On the Road is a weekday feature spotlighting reader photo submissions. From the exotic to the familiar, whether you’re traveling or in your own backyard, we would love to see the world through your eyes.
This series was created by Alain Chamot (1971-2020).
This is our second side trip, to Aquileia, an important Roman town and a center of Christian religious life starting in the early 4th century C.E. We mostly were there to see the mosaics, which were much different – and older than – the mosaics in Ravenna.
The first stop on the way to Aquileia was at a genuine Palladian villa. It had all of the characteristics you’d expect, not just the windows but the porticos, columns, etc. – the whole deal. It’s officially called Villa Foscari, after the people who built it, but it’s known as Villa Malcontenta.
Once we got to Aquileia we went right to the basilica. The mosaics date back to the 4th century and were lost for about 900 years because they were covered up in the 11th century. When they removed the 11th century floor early in the 20th century, there they were. They’re marvelous and incredibly varied in subject matter. Lots, like this one, are people. I picked this one because I liked the expression and the foliage around his head.

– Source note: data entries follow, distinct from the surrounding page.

(** * Multimodal Q&A application (app.py): session state and request lifecycle

    A shallow embedding of the Streamlit script [app.py]: the session state,
    the image ingestion helper [process_uploaded_image], the upload handler,
    the "Clear Conversation" handler, the "Ask" handler and the rendering of
    the conversation history, followed by the properties of the design
    document that concern them.

    The script talks to three outside parties: Pillow (decoding and mode
    conversion), the Gemini client ([model.generate_content]) and the clock
    ([time.time], [time.strftime]).  They are taken as parameters, gathered
    in the record [Externals]; every call to one of them is recorded in a
    trace, so that "the remote call is never attempted" or "no retry" are
    statements about that trace. *)

From Stdlib Require Import ZArith QArith List String Ascii Bool Lia.
From Stdlib Require Import DecimalString.
Import ListNotations.

Open Scope Z_scope.

(* ===================================================================== *)
(** ** Python strings *)
(* ===================================================================== *)

(** A Python [str] is a sequence of Unicode code points. *)
Definition pystr := list N.

(** An ASCII literal of the source as a [pystr]. *)
Definition lit (s : string) : pystr :=
  map N_of_ascii (list_ascii_of_string s).

Module Str.

(** [str.isspace] on one code point: the code points CPython treats as
    whitespace, which are the ones [str.strip()] removes. *)
Definition isspace (c : N) : bool :=
  (((9 <=? c) && (c <=? 13)) ||
   ((28 <=? c) && (c <=? 32)) ||
   (c =? 133) || (c =? 160) || (c =? 5760) ||
   ((8192 <=? c) && (c <=? 8202)) ||
   (c =? 8232) || (c =? 8233) || (c =? 8239) || (c =? 8287) ||
   (c =? 12288))%N.

(** [s.lstrip()] *)
Fixpoint lstrip (s : pystr) : pystr :=
  match s with
  | [] => []
  | c :: s' => if isspace c then lstrip s' else s
  end.

(** [s.rstrip()] *)
Definition rstrip (s : pystr) : pystr := rev (lstrip (rev s)).

(** [s.strip()] *)
Definition strip (s : pystr) : pystr := rstrip (lstrip s).

(** Truth value of a string: [bool(s)], false exactly for the empty one. *)
Definition truthy (s : pystr) : bool :=
  match s with [] => false | _ :: _ => true end.

(** [a == b] on strings. *)
Fixpoint eqb (a b : pystr) : bool :=
  match a, b with
  | [], [] => true
  | x :: a', y :: b' => N.eqb x y && eqb a' b'
  | _, _ => false
  end.

(** [str(n)] for an integer, as an f-string renders it. *)
Definition of_int (n : Z) : pystr :=
  lit (NilZero.string_of_int (Z.to_int n)).

End Str.




(* ===================================================================== *)
(** ** Data model *)
(* ===================================================================== *)

(** The result of a call that may raise: the value, or the raised
    exception (an instance of [Exception]) with its message [str(e)]. *)
Inductive py_result (A : Type) : Type :=
| Returns (a : A)
| Raises (msg : pystr).
Arguments Returns {A} a.
Arguments Raises {A} msg.

(** The object [st.file_uploader] returns. *)
Module UploadedFile.
Record t := { name : pystr; size : Z; data : list N }.
End UploadedFile.

(** A Pillow image: its mode (['RGB'], ['L'], ['RGBA'], ['P'], ...), its
    size (width, height) and its pixel data. *)
Module Image.
Record t := { mode : pystr; size : Z * Z; data : list Z }.
End Image.

(** [genai.types.GenerationConfig] *)
Record GenerationConfig := {
  temperature : Q;
  top_k : Z;
  max_output_tokens : Z
}.

(** The response of [model.generate_content]; its [text] accessor raises
    when the response carries no usable part. *)
Record GenerateContentResponse := { text : py_result pystr }.

(** One entry of the conversation history (a dict with these four keys).
    Times are seconds as [time.time] gives them; they are kept as rationals
    (every finite float is one) and the difference is taken exactly. *)
Record ConversationEntry := {
  question : pystr;
  answer : pystr;
  response_time : Q;
  timestamp : pystr
}.

(** [st.session_state], with the three keys the script initialises. *)
Record SessionState := {
  conversation_history : list ConversationEntry;
  current_image : option Image.t;
  current_image_base64 : option pystr
}.

(** Lines 38-43: the state of a fresh session. *)
Definition initial_session_state : SessionState :=
  {| conversation_history := [];
     current_image := None;
     current_image_base64 := None |}.

(** What one run of the script does to the outside, in order: what it
    shows through Streamlit and which outside calls it makes. *)
Inductive Event :=
| st_error (msg : pystr)
| st_warning (msg : pystr)
| st_success (msg : pystr)
| st_info (msg : pystr)
| st_markdown (msg : pystr)
| st_caption (msg : pystr)
| st_subheader (msg : pystr)
| st_expander (title : pystr)
| st_image (img : Image.t) (caption : pystr)
| call_Image_open (f : UploadedFile.t)
| call_convert (img : Image.t) (mode : pystr)
| call_save (img : Image.t) (format : pystr)
| call_generate_content (prompt : pystr) (img : Image.t)
                        (config : GenerationConfig).
(** * The ABE benchmark harness of [samples/main.py]

    A shallow embedding of the resource monitor, the benchmark case, the
    benchmark suite and the report exporter, followed by the properties
    the specification states about them.

    Python's [float] is IEEE 754 binary64; it is modelled by [spec_float]
    with the operations of [SpecFloat] at precision 53 and maximal
    exponent 1024.  Python's [int] is [Z].  Everything the program asks
    of its surroundings (psutil, the clock, the file system, the ABE
    scheme) is answered by an explicit environment, and every effect
    lands in an explicit [World]. *)

From Stdlib Require Import ZArith Lia String Ascii DecimalString DecimalZ.
From Stdlib Require Import SpecFloat.
From stdpp Require Import base list strings.

Open Scope Z_scope.

(* ================================================================= *)
(** * Part I: definitions *)
(* ================================================================= *)

(** ** Python exceptions *)

(** An exception carries its class name and its message; [str(e)] is the
    message.  Only exceptions that [except Exception] catches are
    modelled. *)
Inductive exn : Type :=
| Exception (kind : string) (msg : string).

Definition str_exn (e : exn) : string :=
  match e with Exception _ msg => msg end.

Definition OverflowError (msg : string) : exn := Exception "OverflowError" msg.
Definition ValueError (msg : string) : exn := Exception "ValueError" msg.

This probably is a deer or something related. The pose is really lifelike, with wonderful implied motion.
There’s a whole section of the floor that’s like a trip to the bottom of the ocean. The fish are pretty realistic, but the octopus is like a caricature. I especially liked the eyes.
The basilica is connected to another building that dates to around the time Aquileia was founded in the 1st century C.E. The next couple of photos are from that building. I think this is one of the older parts of that building. The mosaics there were pretty impressive, too, but stylistically different than the ones in the basilica.
This photo is a little dark, but if you look you can see that it’s a really fine lobster. They liked their sea creatures.
This and the next photo are from the museum in Aquileia. They have a nice collection of Roman glass. Although obviously a lot of the glass is in pieces or broken and repaired, there is some that survived intact. This is a great example.
The museum has something like a back lot, filled with architectural fragments that have been found over the years. This is a nice bit of a mosaic floor. Aquileia was a very prosperous trading community, and so there were a lot of fine houses that would have been decorated lavishly. This probably came from one of those.